Warm Spring Salad with Basil Chimichurri
- 1/4 cup coconut oil
- 1 lb. portobello mushrooms, quartered
- 1/2 lb. fresh asparagus, ends trimmed, cut into 2-inch pieces
- 1 tsp. fine sea salt
- 1/4 tsp. fresh ground black pepper
- 4 large eggs
- 1/2 cup fresh basil leaves, plus more for garnish
- 1/4 cup extra-virgin olive oil
- 2 Tbsp. chopped fresh chives
- 2 Tbsp. apple cider vinegar
- 1/2 tsp. fine sea salt
- 1/4 tsp. fresh ground black pepper
In a medium saucepan, bring water to a boil. Add eggs and lower heat to a slow boil. Cook 14 minutes for hard-boiled eggs or cook six to seven minutes for soft-boiled eggs. Remove eggs from the water and plunge into a bowl filled with ice cubes and cold water. Let sit for five minutes, then peel eggs and set aside.
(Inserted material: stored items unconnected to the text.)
Lemma resolve_spec ds v t :
  zlen (events_ t) + zlen ds < event_cap ->
  exists t', resolve ds v t = (false, t') /\
    (forall c, c <> 0 -> reg t' c =
       match last_dest ds c with
       | Some d => if zeroing d then false else v
       | None => reg t c
       end) /\
    pages_ t' = pages_ t /\ cur_ t' = cur_ t /\ src_regs_tainted_ t' = src_regs_tainted_ t.
Proof.
  revert t. induction ds as [|d ds IH]; intros t Hcap; cbn [resolve].
  { exists t. split_and!; try done. }
  set (value := if zeroing d then false else v).
  set (t1 := set_reg (canonical d) value t).
  assert (Hreg1 : forall c, c <> 0 -> reg t1 c = if canonical d =? c then value else reg t c)
    by (intros c Hc; by apply reg_set_reg).
  assert (Hsame : pages_ t1 = pages_ t /\ cur_ t1 = cur_ t /\ src_regs_tainted_ t1 = src_regs_tainted_ t /\
            events_ t1 = events_ t).
  { subst t1. unfold set_reg. by destruct (_ =? 0). }
  destruct Hsame as (S1 & S2 & S3 & S4).
  assert (Hlast : forall c, last_dest (d :: ds) c =
    match last_dest ds c with Some d' => Some d' | None => if canonical d =? c then Some d else None end).
  { intros c. unfold last_dest. rewrite filter_cons. destruct (decide (canonical d = c)) as [E|E].
    - rewrite last_cons, (proj2 (Z.eqb_eq _ _)) by done. done.
    - rewrite (proj2 (Z.eqb_neq _ _)) by done. by destruct (last _). }
  assert (Hstep : forall t2, reg_taint_ t2 = reg_taint_ t1 -> pages_ t2 = pages_ t1 -> cur_ t2 = cur_ t1 ->
    src_regs_tainted_ t2 = src_regs_tainted_ t1 -> zlen (events_ t2) + zlen ds < event_cap ->
    exists t', resolve ds v t2 = (false, t') /\
      (forall c, c <> 0 -> reg t' c = match last_dest (d :: ds) c with
         | Some d => if zeroing d then false else v | None => reg t c end) /\
      pages_ t' = pages_ t /\ cur_ t' = cur_ t /\ src_regs_tainted_ t' = src_regs_tainted_ t).
  { intros t2 E1 E2 E3 E4 Hc2. destruct (IH t2 Hc2) as (t' & -> & Hr & P1 & P2 & P3).
    exists t'. split_and!; try congruence. intros c Hc. rewrite Hr, Hlast by done.
    destruct (last_dest ds c); [done |].
    transitivity (reg t1 c); [unfold reg; by rewrite E1 |]. rewrite Hreg1 by done.
    by destruct (canonical d =? c). }
  unfold zlen in *. cbn [length] in Hcap.
  destruct (value && negb _ && _).
  - rewrite (proj2 (Z.leb_gt event_cap _)).
    + apply Hstep; try done. cbn [events_ set_events]. rewrite S4, length_app. cbn [length]. lia.
    + cbn [events_ set_events]. rewrite S4, length_app. cbn [length]. lia.
  - apply Hstep; try done. rewrite S4. lia.
Qed.

(** One instruction of the emulator: decode, its memory reads, the next boundary. *)
Definition run_insn (ip : Z) (text : list Z) (src : insn_sources_t) (reads : list (Z * Z))
    (t : taint_tracker_t) : taint_tracker_t :=
  boundary (foldl (fun t '(a, n) => (note_mem_read a n t).2) (analyze ip text src t) reads).

Lemma note_reads reads t :
  let t' := foldl (fun t '(a, n) => (note_mem_read a n t).2) t reads in
  t' = set_read_flag (read_flag_ t || existsb (fun '(a, n) => memory_any t a n) reads) t.
Proof.
  revert t. induction reads as [|[a n] reads IH]; intros t; cbn [foldl existsb].
  - rewrite orb_false_r. by destruct t.
  - cbv zeta in *. rewrite IH. unfold note_mem_read.
    destruct (memory_any t a n) eqn:E; cbn [snd orb].
    + cbn [read_flag_ set_read_flag]. rewrite orb_true_r. done.
    + done.
Qed.


Definition demo_src : insn_sources_t := mk_sources false true [mk_dest 5 false (bs "rax"); mk_dest 7 true (bs "rbx")].


(** The event cap stops propagation, not only reporting.  With 511 events
    recorded, an instruction with two tainted destinations fills the list at the
    first one; the second register keeps its old state and the read flag stays
    set, so the next instruction's stores look tainted. *)
Lemma event_cap_loses_taint :
  let evs := replicate 511 (mk_event 0 [] [] []) in
  let src := mk_sources true false [mk_dest 5 false (bs "rax"); mk_dest 7 false (bs "rbx")] in
  let t := mk_tracker ∅ ∅ true true src 0 [] evs in
  reg (boundary t) 5 = true /\ reg (boundary t) 7 = false /\ read_flag_ (boundary t) = true /\
  note_mem_write (analyze 1 [] no_sources (boundary t)) = true.
Proof. cbv zeta. split_and!; vm_compute; reflexivity. Qed.

(** ** The range report *)

Definition covers (l : list taint_range_t) (a : Z) : Prop :=
  exists rg, rg ∈ l /\ r_addr rg <= a < r_addr rg + r_len rg.

(** What a scan state has reported up to [addr]. *)
Definition reported (s : run_t) (addr a : Z) : Prop :=
  covers (out s) a \/ (in_run s = true /\ run_start s <= a < addr).

Definition run_ok (s : run_t) (addr : Z) : Prop := in_run s = true -> run_start s < addr.

Lemma covers_app l l' a : covers (l ++ l') a <-> covers l a \/ covers l' a.
Proof.
  unfold covers. split.
  - intros (rg & Hin & Ha). apply elem_of_app in Hin as [?|?]; [left | right]; by exists rg.
  - intros [(rg & Hin & Ha)|(rg & Hin & Ha)]; exists rg; split; try done; apply elem_of_app; auto.
Qed.

Lemma covers_one x n a : covers [mk_range x n] a <-> x <= a < x + n.
Proof.
  unfold covers. split; [intros (rg & Hin & Ha); apply list_elem_of_singleton in Hin; by subst |].
  intros Ha. exists (mk_range x n). split; [by left | done].
Qed.

Lemma scan_bits_spec mx ts addr s :
  run_ok s addr ->
  match scan_bits mx ts addr s with
  | inl o => mx <= zlen o
  | inr s' =>
      run_ok s' (addr + zlen ts) /\ in_run s' = default (in_run s) (last ts) /\
      forall a, reported s' (addr + zlen ts) a <->
        reported s addr a \/ exists i : nat, ts !! i = Some true /\ a = addr + Z.of_nat i
  end.
Proof.
  revert addr s. induction ts as [|t ts IH]; intros addr s Hok; cbn [scan_bits].
  { unfold zlen. cbn [length]. rewrite Z.add_0_r. split_and!; [done | done |].
    intros a. split; [auto |]. intros [?|(i & Hi & _)]; [done | by rewrite lookup_nil in Hi]. }
  assert (Hcont : forall s1, run_ok s1 (addr + 1) -> in_run s1 = t ->
    (forall a, reported s1 (addr + 1) a <-> reported s addr a \/ (t = true /\ a = addr)) ->
    match scan_bits mx ts (addr + 1) s1 with
    | inl o => mx <= zlen o
    | inr s' => run_ok s' (addr + zlen (t :: ts)) /\ in_run s' = default (in_run s) (last (t :: ts)) /\
        forall a, reported s' (addr + zlen (t :: ts)) a <->
          reported s addr a \/ exists i : nat, (t :: ts) !! i = Some true /\ a = addr + Z.of_nat i
    end).
  { intros s1 Hok1 Hin1 Hrep. specialize (IH (addr + 1) s1 Hok1).
    destruct (scan_bits mx ts (addr + 1) s1) as [o|s']; [done |]. destruct IH as (I1 & I2 & I3).
    replace (addr + zlen (t :: ts)) with (addr + 1 + zlen ts) by (unfold zlen; cbn [length]; lia).
    split; [done |]. split; [rewrite I2, Hin1, last_cons; by destruct (last ts) |].
    intros a. rewrite I3, Hrep. split.
    - intros [[?|[-> ->]]|(i & Hi & ->)]; [by left | right; exists 0%nat; split; [done | lia] |].
      right. exists (S i). split; [done | lia].
    - intros [?|(i & Hi & ->)]; [by do 2 left |]. destruct i as [|i]; cbn in Hi.
      + injection Hi as ->. left. right. split; [done | lia].
      + right. exists i. split; [done | lia]. }
  unfold run_ok, reported in *. destruct t; cbn [andb negb].
  - destruct (in_run s) eqn:Hin; cbn [negb].
    + apply Hcont; [intros _; specialize (Hok eq_refl); lia | done |].
      intros a. specialize (Hok eq_refl). rewrite ?Hin. split.
      * intros [?|[_ ?]]; [by do 2 left |]. destruct (Z.eq_dec a addr); [right; by split | left; right; split; [done | lia]].
      * intros [[?|[_ ?]]|[_ ->]]; [by left | right; split; [done | lia] | right; split; [done | lia]].
    + apply Hcont; [cbn; lia | done |]. cbn [out in_run run_start]. intros a. rewrite ?Hin. split.
      * intros [?|[_ ?]]; [by do 2 left | right; split; [done | lia]].
      * intros [[?|[? _]]|[_ ->]]; [by left | done | right; split; [done | lia]].
  - destruct (in_run s) eqn:Hin; cbn [negb].
    + destruct (Z.leb_spec mx (zlen (out s))); [done |].
      apply Hcont; [cbn; done | done |]. cbn [out in_run run_start]. intros a.
      rewrite ?Hin, covers_app, covers_one. replace (run_start s + (addr - run_start s)) with addr by lia. intuition congruence.
    + apply Hcont; [by rewrite ?Hin | done |]. intros a. rewrite ?Hin. intuition congruence.
Qed.

Lemma page_bits_spec bm i b :
  page_bits bm !! i = Some b <-> (i < Z.to_nat kPageBits)%nat /\ b = test_bit bm (Z.of_nat i).
Proof.
  unfold page_bits. rewrite list_lookup_fmap. destruct (decide (Z.of_nat i < kPageBits)) as [Hi|Hi].
  - rewrite lookup_seqZ_lt by done. cbn. unfold kPageBits in *. rewrite Z.add_0_l.
    split; [intros [= <-]; split; [lia | done] | by intros [_ ->]].
  - rewrite lookup_seqZ_ge by lia. cbn. unfold kPageBits in *. split; [done | lia].
Qed.

Lemma last_page_bits bm : last (page_bits bm) = Some (test_bit bm (kPageBits - 1)).
Proof.
  rewrite last_lookup. apply page_bits_spec.
  assert (length (page_bits bm) = Z.to_nat kPageBits) as ->
    by (unfold page_bits; by rewrite length_fmap, length_seqZ).
  unfold kPageBits. split; [lia | f_equal; lia].
Qed.

Lemma zlen_page_bits bm : zlen (page_bits bm) = kPageBits.
Proof. unfold zlen, page_bits. rewrite length_fmap, length_seqZ. unfold kPageBits. lia. Qed.

Lemma scan_pages_spec mx ps s :
  in_run s = false -> (forall k bm, (k, bm) ∈ ps -> test_bit bm (kPageBits - 1) = false) ->
  match scan_pages mx ps s with
  | inl o => mx <= zlen o
  | inr s' => in_run s' = false /\
      forall a, covers (out s') a <-> covers (out s) a \/
        exists k bm b, (k, bm) ∈ ps /\ 0 <= b < kPageBits /\ test_bit bm b = true /\ a = k * kPageBits + b
  end.
Proof.
  revert s. induction ps as [|[k bm] ps IH]; intros s Hin Hend; cbn [scan_pages].
  { split; [done |]. intros a. split; [auto |]. intros [?|(k & bm & b & Hk & _)]; [done | by apply elem_of_nil in Hk]. }
  pose proof (scan_bits_spec mx (page_bits bm) (k * kPageBits) s) as Hb.
  destruct (scan_bits mx (page_bits bm) (k * kPageBits) s) as [o|s1].
  { apply Hb. unfold run_ok. by rewrite Hin. }
  destruct Hb as (_ & Hin1 & Hrep); [unfold run_ok; by rewrite Hin |].
  rewrite last_page_bits, (Hend k bm ltac:(by left)) in Hin1. cbn in Hin1.
  specialize (IH s1 Hin1 ltac:(intros k' bm' Hk; apply (Hend k' bm'); by right)).
  destruct (scan_pages mx ps s1) as [o|s2]; [done |]. destruct IH as [I1 I2]. split; [done |].
  intros a. rewrite I2. unfold reported in Hrep. specialize (Hrep a). rewrite Hin, Hin1 in Hrep.
  assert (Hhere : covers (out s1) a <-> covers (out s) a \/
     exists b, 0 <= b < kPageBits /\ test_bit bm b = true /\ a = k * kPageBits + b).
  { transitivity (covers (out s1) a \/ false = true /\ run_start s1 <= a < k * kPageBits + zlen (page_bits bm));
      [split; [auto | intros [?|[? _]]; done] |]. rewrite Hrep. split.
    - intros [[?|[? _]]|(i & Hi & ->)]; [by left | done |]. right. apply page_bits_spec in Hi as [Hi Ht].
      exists (Z.of_nat i). split; [unfold kPageBits in *; lia | done].
    - intros [?|(b & Hb & Ht & ->)]; [by do 2 left | right]. exists (Z.to_nat b).
      rewrite page_bits_spec, Z2Nat.id by lia. split; [split; [unfold kPageBits in *; lia | done] | done]. }
  rewrite Hhere. split.
  - intros [[?|(b & Hb & Ht & ->)]|(k' & bm' & b & Hk & Hx)]; [by left | right | right].
    + exists k, bm, b. split; [by left | done].
    + exists k', bm', b. split; [by right | done].
  - intros [?|(k' & bm' & b & Hk & Hb & Ht & ->)]; [by do 2 left |].
    apply elem_of_cons in Hk as [[= -> ->]|Hk]; [left; right; by exists b |].
    right. by exists k', bm', b.
Qed.

(** When no run of tainted bytes reaches the end of a page, the range report
    is exact: the ranges returned cover the tainted addresses and no others, or
    the report stopped at the requested maximum. *)
Lemma tainted_ranges_exact t mx :
  pages_ok (pages_ t) ->
  (forall k bm, pages_ t !! k = Some bm -> test_bit bm (kPageBits - 1) = false) ->
  zlen (tainted_ranges mx t) < mx ->
  forall a, 0 <= a -> tainted t a <-> covers (tainted_ranges mx t) a.
Proof.
  intros Hok Hend Hlen a Ha.
  assert (Hmem : forall k bm, (k, bm) ∈ page_list (pages_ t) <-> pages_ t !! k = Some bm).
  { intros k bm. unfold page_list. rewrite (merge_sort_Permutation page_le _).
    apply elem_of_map_to_list. }
  pose proof (scan_pages_spec mx (page_list (pages_ t)) (mk_run [] 0 false) eq_refl) as Hs.
  unfold tainted_ranges in *.
  destruct (scan_pages mx (page_list (pages_ t)) (mk_run [] 0 false)) as [o|s].
  { exfalso. assert (mx <= zlen o); [|lia]. apply Hs. intros k bm Hk. apply Hmem in Hk. by eapply Hend. }
  destruct Hs as [Hin Hcov]; [intros k bm Hk; apply Hmem in Hk; by eapply Hend |].
  rewrite Hin in *. cbn [andb] in *. rewrite Hcov. unfold tainted, byte_tainted.
  pose proof (Z.div_mod a kPageBits ltac:(done)) as Hdm.
  pose proof (Z.mod_pos_bound a kPageBits ltac:(done)) as Hmb. split.
  - destruct (pages_ t !! (a / kPageBits)) as [bm|] eqn:Hp; [|done]. intros Hbit. right.
    exists (a / kPageBits), bm, (a mod kPageBits). split; [by apply Hmem |]. split_and!; (done || lia).
  - intros [(rg & Hrg & _)|(k & bm & b & Hk & Hb & Ht & ->)]; [by apply elem_of_nil in Hrg |].
    apply Hmem in Hk. rewrite Z.div_add_l, (Z.div_small b), Z.add_0_r, Hk by (done || lia).
    rewrite Z.add_comm, Z.mod_add, Z.mod_small by (done || lia). done.
Qed.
While eggs are boiling, heat the coconut oil in a large skillet over medium high-heat. Add the mushrooms and saute until starting to brown. Add the asparagus pieces and continue to cook until mushrooms are golden brown and asparagus is tender. Season with salt and pepper.
To make the chimichurri, place basil leaves, oil, chives, vinegar, salt and pepper in a blender or food processor. Puree until smooth, scraping down the sides of the blender as needed.
To serve, place the sautéed asparagus and mushrooms on a serving platter along with any juices from the pan. Slice eggs in half and arrange on top of asparagus mushroom mixture. Drizzle everything with the basil chimichurri and garnish with fresh basil leaves before serving.